Archive | November 2014

A Season of Waiting

candles 1There are many ways to wait. You can wait with annoyed impatience in a checkout line that’s moving about as fast as molasses in January when you’ve got places to go, people to see, and things to do. You can wait with fear and dread for an upcoming exam at school or a report from the doctors office. You can wait with bored indifference or maybe even resignation for your moment of fame in the dentists chair. Or you can wait with eager anticipation like a kid looking forward to presents on their birthday or the student counting down the days until graduation. But, as long as we live here on planet earth we will go through seasons of having to wait at one point or another.

As we enter the season of Advent today we find ourselves in a different, maybe unfamiliar kind of waiting. Many of us didn’t grow up observing the Advent season. Advent at best – if acknowledged at all- was probably just a precursor to Christmas; the appetizer before the main entree rather than an important season in its own right. Important because it creates a space to help us focus our  hearts and minds on the true meaning of Christmas in the midst of the crazy, commercialized, secular celebration that surrounds us. Not that there’s anything wrong with all the trappings of Christmas or the cherished traditions with which we mark the holiday, but there is much more to Christmas than the trees, lights, family dinners, and gift exchanges. It takes a wee bit of effort to create that mindful space for reflection and contemplation for ourselves within a society that pressures us to conform to the sometimes mindless/mind numbing, frantic activity that surround the holiday season, but it is so worth the effort.

So we invite you to slow down a bit this Advent season. Join us in taking time to think about what we’re celebrating and why. Let’s spend some time in thoughtful, purposeful waiting as we prepare to celebrate the Messiah’s birth. There are tons of ways to do this. A few intentional ways to help you accomplish this are: Advent Calendars that have scripture and/or devotionals, or devotional books geared specifically toward Advent themes, online Advent devotionals, Advent trees or wreaths, or other ideas to count down the days until Christmas. There are also some really cool, fun ideas out there that are geared for families with kids, but will work for just about anyone. Here are some links to help you get started on your Advent adventure.
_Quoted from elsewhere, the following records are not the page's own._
(** * Privacy-tiered document intelligence engine

    A shallow embedding of [CORE-PLATFORM/chromadb_intelligence_engine.py]:
    the privacy classifier ([classify_privacy_tier]), the chunker
    ([_chunk_text]), link extraction ([_extract_obsidian_links]), document
    ingestion ([process_document]) and search ([semantic_search]).

    Python [str] values are modelled as lists of 8-bit characters read as the
    code points U+0000..U+00FF; Python [int] values as [Z].  The services the
    engine consumes (embedding model, entity extractor, file system, hash,
    vector collections) are fields of the engine or of a [World] record. *)

From Stdlib Require Import ZArith List Ascii String Bool Lia Permutation Sorted.
From stdpp Require Import base decidable countable gmap strings pretty.
Import ListNotations.

Local Open Scope Z_scope.

(** ** Python strings *)

Abbreviation text := (list ascii).

Definition T (s : string) : text := list_ascii_of_string s.

Definition code (a : ascii) : N := N_of_ascii a.

Definition between (lo hi n : N) : bool := ((lo <=? n) && (n <=? hi))%N.

(** [str.isspace] on U+0000..U+00FF: tab..carriage return, the four
    separators U+001C..U+001F, space, NEL and the no-break space. *)
Definition isspace (a : ascii) : bool :=
  let n := code a in
  between 9 13 n || between 28 32 n || (n =? 133)%N || (n =? 160)%N.

(** Decimal digits (Unicode category Nd) below U+0100. *)
Definition isdecimal (a : ascii) : bool := between 48 57 (code a).

Definition is_upper (a : ascii) : bool := between 65 90 (code a).
Definition is_lower (a : ascii) : bool := between 97 122 (code a).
http://www.loyolapress.com/advent-calendar-for-adults.htm

http://kidsstuffworld.com/2013/12/season-giving-31-days-spreading-joy/

http://www.coffeecupsandcrayons.com/random-acts-christmas-kindness-printable-advent-calendar/

https://www.goshen.edu/devotions/

http://www.focusonthefamily.com/parenting/holidays/making-meaningful-christmas-memories/celebrate-advent

http://faithfulprovisions.com/20-ways-to-celebrate-advent-season/

 

There are so many resources available to help you out there for the taking – many more that we’ve listed here. The Lord bless you as you wait!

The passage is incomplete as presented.